* **BRIEF**: The first line of the entries through the line bearing "Inductive signal_pc : Type": copy these lines exactly and return nothing else.

*** RECORDS FOR PROCESSING Section Begins ***

(* ===== verification/Supervisor.v ===== *)
(** The supervisor of the binary (src/src/cli.rs, from the spawned tasks to the end of
    [run_cmd]): six tasks that report why they exit into a channel of one slot, the
    shutdown token, the health reporter, and the main task that takes the first report,
    cancels and drains the others. *)
From S2P Require Import Prelude Primitives Boot.

Module Supervisor.
(** The tasks, in the order of their handles. *)
Inductive task : Type :=
| GrpcServer
| GraphqlServer
| HealthServer
| InvoiceUpdateConsumer
| PaymentSubscription
| SignalHandler.
#[export] Instance task_eq_dec : EqDecision task.
Proof. solve_decision. Defined.

Definition handles : list task :=
  [GrpcServer; GraphqlServer; HealthServer; InvoiceUpdateConsumer; PaymentSubscription;
   SignalHandler].

Inductive status : Type := Running | Returned | Panicked | Aborted.
#[export] Instance status_eq_dec : EqDecision status.
Proof. solve_decision. Defined.

(** An exit reason. *)
Notation report := (result unit string).

(** Where the signal handler is: waiting for a signal, in the grace sleep, past the
    cancellation. *)
Inductive signal_pc : Type := AwaitingSignal | InGrace | Cancelling.
#[export] Instance signal_pc_eq_dec : EqDecision signal_pc.
Proof. solve_decision. Defined.

(** Where [run_cmd] is: on the channel, joining the handles it still has, shutting the job
    poller down, or returned. *)
Inductive main_pc : Type :=
| Waiting
| Draining (todo : list task) (reason : report)
| ShuttingJobs (reason : report)
| Done (reason : report).

Record state : Type := State {
  cancelled : bool;
  serving : bool;
  signal : signal_pc;
  status_of : task -> status;
  slot : option report;
  main : main_pc;
  (** Seconds spent in join timeouts. *)
  waited : Z;
  (** Every report made, with its task, oldest first. *)
  reported : list (task * report)
}.

Definition started : state :=
  State false true AwaitingSignal (fun _ => Running) None Waiting 0 [].

Definition drain_deadline (shutdown_grace_secs : Z) : Z := shutdown_grace_secs + 5.

(** [anyhow]'s context. *)
Definition context (c : string) (r : report) : report := map_err (fun e => c +:+ ": " +:+ e) r.

Definition server_context (t : task) : string :=
  match t with
  | GrpcServer => "gRPC server error"
  | GraphqlServer => "GraphQL subgraph server error"
  | _ => "HTTP health server error"
  end.

Definition set_status (t : task) (s : status) (f : task -> status) : task -> status :=
  fun t' => if decide (t' = t) then s else f t'.

(** [report_exit], the last thing a task does: dropped when the slot is taken. *)
Definition exit_with (t : task) (r : report) (s : state) : state :=
  State (cancelled s) (serving s) (signal s) (set_status t Returned (status_of s))
    (match slot s with None => Some r | Some old => Some old end) (main s) (waited s)
    (reported s ++ [(t, r)]).

Definition go (m : main_pc) (s : state) : state :=
  State (cancelled s) (serving s) (signal s) (status_of s) (slot s) m (waited s) (reported s).

Inductive event : Type :=
(** A server's future resolves. *)
| ServerReturns (t : task) (r : report)
(** The invoice-update consumer sees the cancellation, or the end of its channel. *)
| ConsumerCancelled
| ConsumerChannelClosed
(** [subscribe_payments] and its consumer have returned. *)
| ProducerReturns (r : report)
(** The signal handler. *)
| SignalInstallFails (e : string)
| SignalReceived
| GraceElapsed
| SignalReports
| Panics (t : task)
(** The main task. *)
| MainReceives
| MainStarves
| Joined
| JoinTimedOut
| JobsShutDown.

Definition is_server (t : task) : bool :=
  match t with GrpcServer | GraphqlServer | HealthServer => true | _ => false end.

Definition is_running (t : task) (s : state) : bool := bool_decide (status_of s t = Running).

Definition guard {A} (b : bool) (a : A) : option A := if b then Some a else None.

Section Steps.
Context (shutdown_grace_secs : Z).

Definition do_task (e : event) (s : state) : option state :=
  match e with
  | ServerReturns t r =>
      guard (is_server t && is_running t s) (exit_with t (context (server_context t) r) s)
  | ConsumerCancelled =>
      guard (is_running InvoiceUpdateConsumer s && cancelled s)
        (exit_with InvoiceUpdateConsumer (Ok tt) s)
  | ConsumerChannelClosed =>
      guard (is_running InvoiceUpdateConsumer s)
        (exit_with InvoiceUpdateConsumer
           (if cancelled s then Ok tt
            else Err "invoice-update consumer exited: every listener Sender dropped") s)
  | ProducerReturns r =>
      guard (is_running PaymentSubscription s)
        (exit_with PaymentSubscription
           (if cancelled s then Ok tt
            else match r with
                 | Ok _ => Err "LND payment-subscription producer exited without cancellation"
                 | Err _ => context "LND payment-subscription producer error" r
                 end) s)
  | SignalInstallFails e =>
      guard (is_running SignalHandler s && bool_decide (signal s = AwaitingSignal))
        (exit_with SignalHandler (context "install shutdown signal handler" (Err e)) s)
  | SignalReceived =>
      guard (is_running SignalHandler s && bool_decide (signal s = AwaitingSignal))
        (State (cancelled s) false InGrace (status_of s) (slot s) (main s) (waited s) (reported s))
  | GraceElapsed =>
      guard (is_running SignalHandler s && bool_decide (signal s = InGrace))
        (State true (serving s) Cancelling (status_of s) (slot s) (main s) (waited s) (reported s))
  | SignalReports =>
      guard (is_running SignalHandler s && bool_decide (signal s = Cancelling))
        (exit_with SignalHandler (Ok tt) s)
  | Panics t =>
      guard (is_running t s)
        (State (cancelled s) (serving s) (signal s) (set_status t Panicked (status_of s)) (slot s)
           (main s) (waited s) (reported s))
  | _ => None
  end.

Definition do_main (e : event) (s : state) : option state :=
  match e, main s with
  | MainReceives, Waiting =>
      r ← slot s;
      Some (State true (serving s) (signal s) (status_of s) None (Draining handles r) (waited s)
              (reported s))
  | MainStarves, Waiting =>
      guard (bool_decide (slot s = None) && forallb (fun t => negb (is_running t s)) handles)
        (go (Done (Err "all server tasks exited without reporting status")) s)
  | Joined, Draining (t :: todo) r =>
      guard (negb (is_running t s)) (go (Draining todo r) s)
  | JoinTimedOut, Draining (t :: todo) r =>
      guard (is_running t s)
        (State (cancelled s) (serving s) (signal s) (set_status t Aborted (status_of s)) (slot s)
           (Draining todo r) (waited s + drain_deadline shutdown_grace_secs) (reported s))
  | Joined, Draining [] r => Some (go (ShuttingJobs r) s)
  | JobsShutDown, ShuttingJobs r => Some (go (Done r) s)
  | _, _ => None
  end.

(** Once [run_cmd] has returned the process is gone. *)
Definition do_event (e : event) (s : state) : option state :=
  match main s with
  | Done _ => None
  | _ => match do_task e s with Some s' => Some s' | None => do_main e s end
  end.

Fixpoint run (es : list event) (s : state) : option state :=
  match es with
  | [] => Some s
  | e :: es => s' ← do_event e s; run es s'
  end.

Definition step (s s' : state) : Prop := exists e, do_event e s = Some s'.
End Steps.

(** ** Theorems *)

Section Theory.
Context (shutdown_grace_secs : Z) (grace_nonneg : (0 <= shutdown_grace_secs)%Z).

Notation supervised := (rtc (step shutdown_grace_secs) started).
Notation deadline := (drain_deadline shutdown_grace_secs).

Definition starved : report := Err "all server tasks exited without reporting status".

Definition first_report (s : state) : option report := snd <$> head (reported s).

(** The reason the main task holds, and how it came by it. *)
Definition reason_ok (s : state) : Prop :=
  match main s with
  | Waiting => slot s = first_report s
  | Draining _ r | ShuttingJobs r => first_report s = Some r
  | Done r =>
      first_report s = Some r \/
      (r = starved /\ reported s = [] /\ forall t, status_of s t = Panicked)
  end.

(** A first report of success comes from a server, or follows the signal handler. *)
Definition success_ok (s : state) : Prop :=
  match head (reported s) with
  | Some (t, Ok _) => is_server t = true \/ signal s = Cancelling
  | _ => True
  end.

Definition order_ok (s : state) : Prop :=
  (main s = Waiting -> cancelled s = true -> signal s = Cancelling) /\
  (signal s <> AwaitingSignal -> serving s = false).

Definition statuses_ok (s : state) : Prop :=
  forall t, (status_of s t = Returned -> reported s <> []) /\
            (main s = Waiting -> status_of s t <> Aborted).

(** The handles joined so far are of tasks that are over, and the time spent on them. *)
Definition joins_ok (s : state) : Prop :=
  match main s with
  | Waiting => waited s = 0%Z
  | Draining todo _ =>
      exists joined, handles = joined ++ todo /\
        (forall t, t ∈ joined -> is_running t s = false) /\
        (0 <= waited s <= Z.of_nat (length joined) * deadline)%Z
  | ShuttingJobs _ | Done _ =>
      (forall t, is_running t s = false) /\ (0 <= waited s <= 6 * deadline)%Z
  end.

Definition supervisor_ok (s : state) : Prop :=
  reason_ok s /\ success_ok s /\ order_ok s /\ statuses_ok s /\ joins_ok s.

Lemma in_handles t : t ∈ handles.
Proof. destruct t; unfold handles; set_solver. Qed.

Lemma deadline_nonneg : (0 <= deadline)%Z.
Proof. unfold drain_deadline. lia. Qed.

Lemma guard_Some {A} (b : bool) (a a' : A) : guard b a = Some a' -> b = true /\ a' = a.
Proof. destruct b; [by intros [= <-] | done]. Qed.

Lemma first_report_snoc s t r :
  snd <$> head (reported s ++ [(t, r)]) =
  match first_report s with None => Some r | Some old => Some old end.
Proof. unfold first_report. by destruct (reported s). Qed.

Lemma is_running_set t t' st s :
  st <> Running ->
  bool_decide (set_status t' st (status_of s) t = Running) = true -> is_running t s = true.
Proof.
  intros Hst Hr. apply bool_decide_eq_true_1 in Hr. unfold set_status in Hr.
  case_decide; [done | by apply bool_decide_eq_true_2].
Qed.

(** A report keeps everything in order, if a success is one of those allowed. *)
Lemma exit_with_ok t r s :
  (forall reason, main s <> Done reason) ->
  (r = Ok tt -> cancelled s = true \/ is_server t = true \/ signal s = Cancelling) ->
  supervisor_ok s -> supervisor_ok (exit_with t r s).
Proof.
  intros Hmain Hr (Hreason & Hsucc & [Hord1 Hord2] & Hst & Hj).
  assert (Hrun : forall t', is_running t' s = false -> is_running t' (exit_with t r s) = false).
  { intros t' Ht'. apply not_true_iff_false. intros Hx. apply not_true_iff_false in Ht'.
    apply Ht'. eapply is_running_set; [| exact Hx]. done. }
  split_and!; [| | by split | |].
  - unfold reason_ok, first_report in *. simpl.
    destruct (main s) eqn:Hm; try (by destruct (Hmain reason)); destruct (reported s); simpl in *;
      try done; by rewrite Hreason.
  - unfold success_ok in *. simpl. destruct (reported s) as [| [t0 r0] l] eqn:Hrep; simpl; [| done].
    destruct r as [[] |]; [| done]. destruct (Hr eq_refl) as [Hc | [? | ?]]; [| by left | by right].
    right. apply Hord1; [| done]. unfold reason_ok, first_report in Hreason. rewrite Hrep in Hreason.
    destruct (main s); try done. by destruct (Hmain reason).
  - intros t'. simpl. split; [by destruct (reported s) |]. intros Hw. unfold set_status.
    case_decide; [done | by apply Hst].
  - unfold joins_ok in *. simpl. destruct (main s) as [| todo r0 | r0 | r0]; try done.
    + destruct Hj as (joined & -> & Hjd & Hw). exists joined. split_and!; try done; [| lia..].
      intros t' Ht'. by apply Hrun, Hjd.
    + destruct Hj as [Hjd Hw]. split; [| done]. intros t'. by apply Hrun.
    + by destruct (Hmain r0).
Qed.

(** A step of the signal handler or a panic reports nothing. *)
Lemma quiet_ok s c sv sg st :
  supervisor_ok s ->
  (main s = Waiting -> c = true -> sg = Cancelling) -> (sg <> AwaitingSignal -> sv = false) ->
  (signal s = Cancelling -> sg = Cancelling) ->
  (forall t, st t = status_of s t \/ (st t = Panicked /\ is_running t s = true)) ->
  (forall t, status_of s t = Panicked -> st t = Panicked) ->
  (forall reason, main s <> Done reason) ->
  supervisor_ok (State c sv sg st (slot s) (main s) (waited s) (reported s)).
Proof.
  intros (Hreason & Hsucc & _ & Hst & Hj) Hc Hsv Hsg Hstat _ Hmain.
  assert (Hrun : forall t, is_running t s = false ->
            is_running t (State c sv sg st (slot s) (main s) (waited s) (reported s)) = false).
  { intros t Ht. apply bool_decide_eq_false_2. simpl. unfold is_running in Ht.
    apply bool_decide_eq_false_1 in Ht. destruct (Hstat t) as [-> | [-> _]]; done. }
  split_and!; [| | by split | |].
  - unfold reason_ok, first_report in *. simpl. destruct (main s) eqn:Hm; try done.
    by destruct (Hmain reason).
  - unfold success_ok in *. simpl. destruct (head (reported s)) as [[t [[] |]] |]; try done.
    destruct Hsucc; auto.
  - intros t. simpl. destruct (Hstat t) as [-> | [-> _]]; [by apply Hst | done].
  - unfold joins_ok in *. simpl. destruct (main s) as [| todo r0 | r0 | r0]; try done.
    + destruct Hj as (joined & -> & Hjd & Hw). exists joined. split_and!; try done; [| lia..].
      intros t' Ht'. by apply Hrun, Hjd.
    + destruct Hj as [Hjd Hw]. split; [| done]. intros t'. by apply Hrun.
    + by destruct (Hmain r0).
Qed.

*** RECORDS FOR PROCESSING Section Ends ***

* **EXERCISE SOLUTION**:
(* ===== verification/Supervisor.v ===== *)
(** The supervisor of the binary (src/src/cli.rs, from the spawned tasks to the end of
    [run_cmd]): six tasks that report why they exit into a channel of one slot, the
    shutdown token, the health reporter, and the main task that takes the first report,
    cancels and drains the others. *)
From S2P Require Import Prelude Primitives Boot.

Module Supervisor.
(** The tasks, in the order of their handles. *)
Inductive task : Type :=
| GrpcServer
| GraphqlServer
| HealthServer
| InvoiceUpdateConsumer
| PaymentSubscription
| SignalHandler.
#[export] Instance task_eq_dec : EqDecision task.
Proof. solve_decision. Defined.

Definition handles : list task :=
  [GrpcServer; GraphqlServer; HealthServer; InvoiceUpdateConsumer; PaymentSubscription;
   SignalHandler].

Inductive status : Type := Running | Returned | Panicked | Aborted.
#[export] Instance status_eq_dec : EqDecision status.
Proof. solve_decision. Defined.

(** An exit reason. *)
Notation report := (result unit string).

(** Where the signal handler is: waiting for a signal, in the grace sleep, past the
    cancellation. *)
Inductive signal_pc : Type := AwaitingSignal | InGrace | Cancelling.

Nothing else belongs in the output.